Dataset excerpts
=======

(** X3. The [trucksBelowQuota] count of the metrics is the length of the
    list returned by [getTrucksBelowQuota]. *)
Theorem trucksBelowQuota_counts_getTrucksBelowQuota (trucks : list Truck.t) :
  trucksBelowQuota (Fairness.calculateFairnessMetrics trucks) =
  length (Fairness.getTrucksBelowQuota trucks).
Proof.
  unfold Fairness.getTrucksBelowQuota.
  rewrite (Permutation_length (sort_perm _ _)).
  unfold Fairness.calculateFairnessMetrics. rewrite <- filter_filter.
  destruct (filter Truck.active trucks) as [|t ts]; reflexivity.
Qed.

(** ** Ranking twice *)

Lemma sort_sorted_id {A : Type} (compareFn : A -> A -> Z) (l : list A) :
  StronglySorted (fun a b => (compareFn a b <= 0)%Z) l ->
  Array.sort compareFn l = l.
Proof.
  induction 1 as [|x xs Hs IH Hx]; [reflexivity|].
  cbn [Array.sort fold_right]. fold (Array.sort compareFn xs). rewrite IH.
  destruct xs as [|y ys]; [reflexivity|].
  cbn [Array.insert]. inversion Hx as [|? ? Hxy _]; subst.
  apply Z.leb_le in Hxy. now rewrite Hxy.
Qed.

Lemma filter_all_true {A : Type} (p : A -> bool) (l : list A) :
  (forall x, In x l -> p x = true) -> filter p l = l.
Proof.
  induction l as [|x xs IH]; intros H; simpl; [reflexivity|].
  rewrite (H x (or_introl eq_refl)). f_equal. apply IH.
  intros y Hy. apply H. now right.
Qed.

Lemma suitableCompare_total (a b : Truck.t) :
  ~ (Fairness.suitableCompare a b <= 0)%Z ->
  (Fairness.suitableCompare b a <= 0)%Z.
Proof.
  intros H. rewrite (suitableCompare_le a b) in H.
  apply (suitableCompare_le b a). lia.
Qed.

Lemma suitableCompare_trans (a b c : Truck.t) :
  (Fairness.suitableCompare a b <= 0)%Z ->
  (Fairness.suitableCompare b c <= 0)%Z ->
  (Fairness.suitableCompare a c <= 0)%Z.
Proof.
  intros Hab Hbc. apply suitableCompare_le in Hab, Hbc.
  apply suitableCompare_le. lia.
Qed.

(** X4. Both rankings are idempotent: ranking the result again, for the
    same load, returns the result unchanged. *)
Theorem rankings_idempotent (load : Load.t) (trucks : list Truck.t) :
  Fairness.getTrucksBelowQuota (Fairness.getTrucksBelowQuota trucks) =
  Fairness.getTrucksBelowQuota trucks /\
  Fairness.findSuitableTrucks load (Fairness.findSuitableTrucks load trucks) =
  Fairness.findSuitableTrucks load trucks.
Proof.
  split.
  - unfold Fairness.getTrucksBelowQuota.
    set (p := fun t => Truck.active t && belowQuotaP t).
    set (cmp := fun a b : Truck.t =>
                  (Truck.weeklyLoads a - Truck.weeklyLoads b)%Z).
    rewrite (filter_all_true p (Array.sort cmp (filter p trucks))).
    + apply sort_sorted_id. apply sort_sorted; unfold cmp; intros; lia.
    + intros x Hx. apply sort_In, filter_In in Hx. apply Hx.
  - unfold Fairness.findSuitableTrucks.
    set (p := fun t => Fairness.canLoadFitInTruck load t).
    rewrite (filter_all_true p
               (Array.sort Fairness.suitableCompare (filter p trucks))).
    + apply sort_sorted_id. apply sort_sorted.
      * exact suitableCompare_total.
      * exact suitableCompare_trans.
    + intros x Hx. apply sort_In, filter_In in Hx. apply Hx.
Qed.

(** ** Candidates *)

(** X5. [findSuitableTrucks] returns the empty list exactly when no truck
    of the fleet is active with a capacity of at least the size of the
    load, and otherwise as many trucks as the fleet has of that kind. *)
Theorem findSuitableTrucks_empty_iff (load : Load.t) (trucks : list Truck.t) :
  (Fairness.findSuitableTrucks load trucks = [] <->
   forall t, In t trucks -> Fairness.canLoadFitInTruck load t = false) /\
  length (Fairness.findSuitableTrucks load trucks) =
  length (filter (fun t => Fairness.canLoadFitInTruck load t) trucks).
Proof.
  unfold Fairness.findSuitableTrucks. split.
  - split.
    + intros E t Ht.
      destruct (Fairness.canLoadFitInTruck load t) eqn:Hfit; [|reflexivity].
      assert (Hin : In t (Array.sort Fairness.suitableCompare
                            (filter (fun t => Fairness.canLoadFitInTruck load t)
                                    trucks))).
      { apply sort_In, filter_In. now split. }
      rewrite E in Hin. destruct Hin.
    + intros H.
      assert (E : filter (fun t => Fairness.canLoadFitInTruck load t) trucks
                  = []).
      { induction trucks as [|t ts IH]; [reflexivity|]. simpl.
        rewrite (H t (or_introl eq_refl)). apply IH.
        intros u Hu. apply H. now right. }
      now rewrite E.
  - apply Permutation_length, sort_perm.
Qed.





(** ** More on validation *)

(** X7. A batch is reported valid exactly when each of its pairs, taken
    alone, references an existing load with status [unassigned] and an
    existing active truck whose capacity is at least the size of the
    load. *)
Theorem validateAssignments_valid_iff_acceptable
        (numberToString : Q -> string) (batch : list Assignment.t)
        (trucks : list Truck.t) (loads : list Load.t) :
  valid (Fairness.validateAssignments numberToString batch trucks loads) = true
  <-> forall a, In a batch -> pairAcceptable trucks loads a.
Proof.
  rewrite valid_true_iff, validateAssignments_errors, flat_map_nil.
  split; intros H a Ha.
  - apply (pairErrors_nil_acceptable numberToString). now apply H.
  - apply pairErrors_acceptable. now apply H.
Qed.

=======

» **WORK TO BE COMPLETED**:
Write out exactly the lines that fall from the line with "(Fairness.suitableCompare b a <= 0)%Z." to the line with "Fairness.getTrucksBelowQuota trucks /\" in the records above, keeping both ends.

» **COMPLETED EXERCISE**:
  (Fairness.suitableCompare b a <= 0)%Z.
Proof.
  intros H. rewrite (suitableCompare_le a b) in H.
  apply (suitableCompare_le b a). lia.
Qed.

Lemma suitableCompare_trans (a b c : Truck.t) :
  (Fairness.suitableCompare a b <= 0)%Z ->
  (Fairness.suitableCompare b c <= 0)%Z ->
  (Fairness.suitableCompare a c <= 0)%Z.
Proof.
  intros Hab Hbc. apply suitableCompare_le in Hab, Hbc.
  apply suitableCompare_le. lia.
Qed.

(** X4. Both rankings are idempotent: ranking the result again, for the
    same load, returns the result unchanged. *)
Theorem rankings_idempotent (load : Load.t) (trucks : list Truck.t) :
  Fairness.getTrucksBelowQuota (Fairness.getTrucksBelowQuota trucks) =
  Fairness.getTrucksBelowQuota trucks /\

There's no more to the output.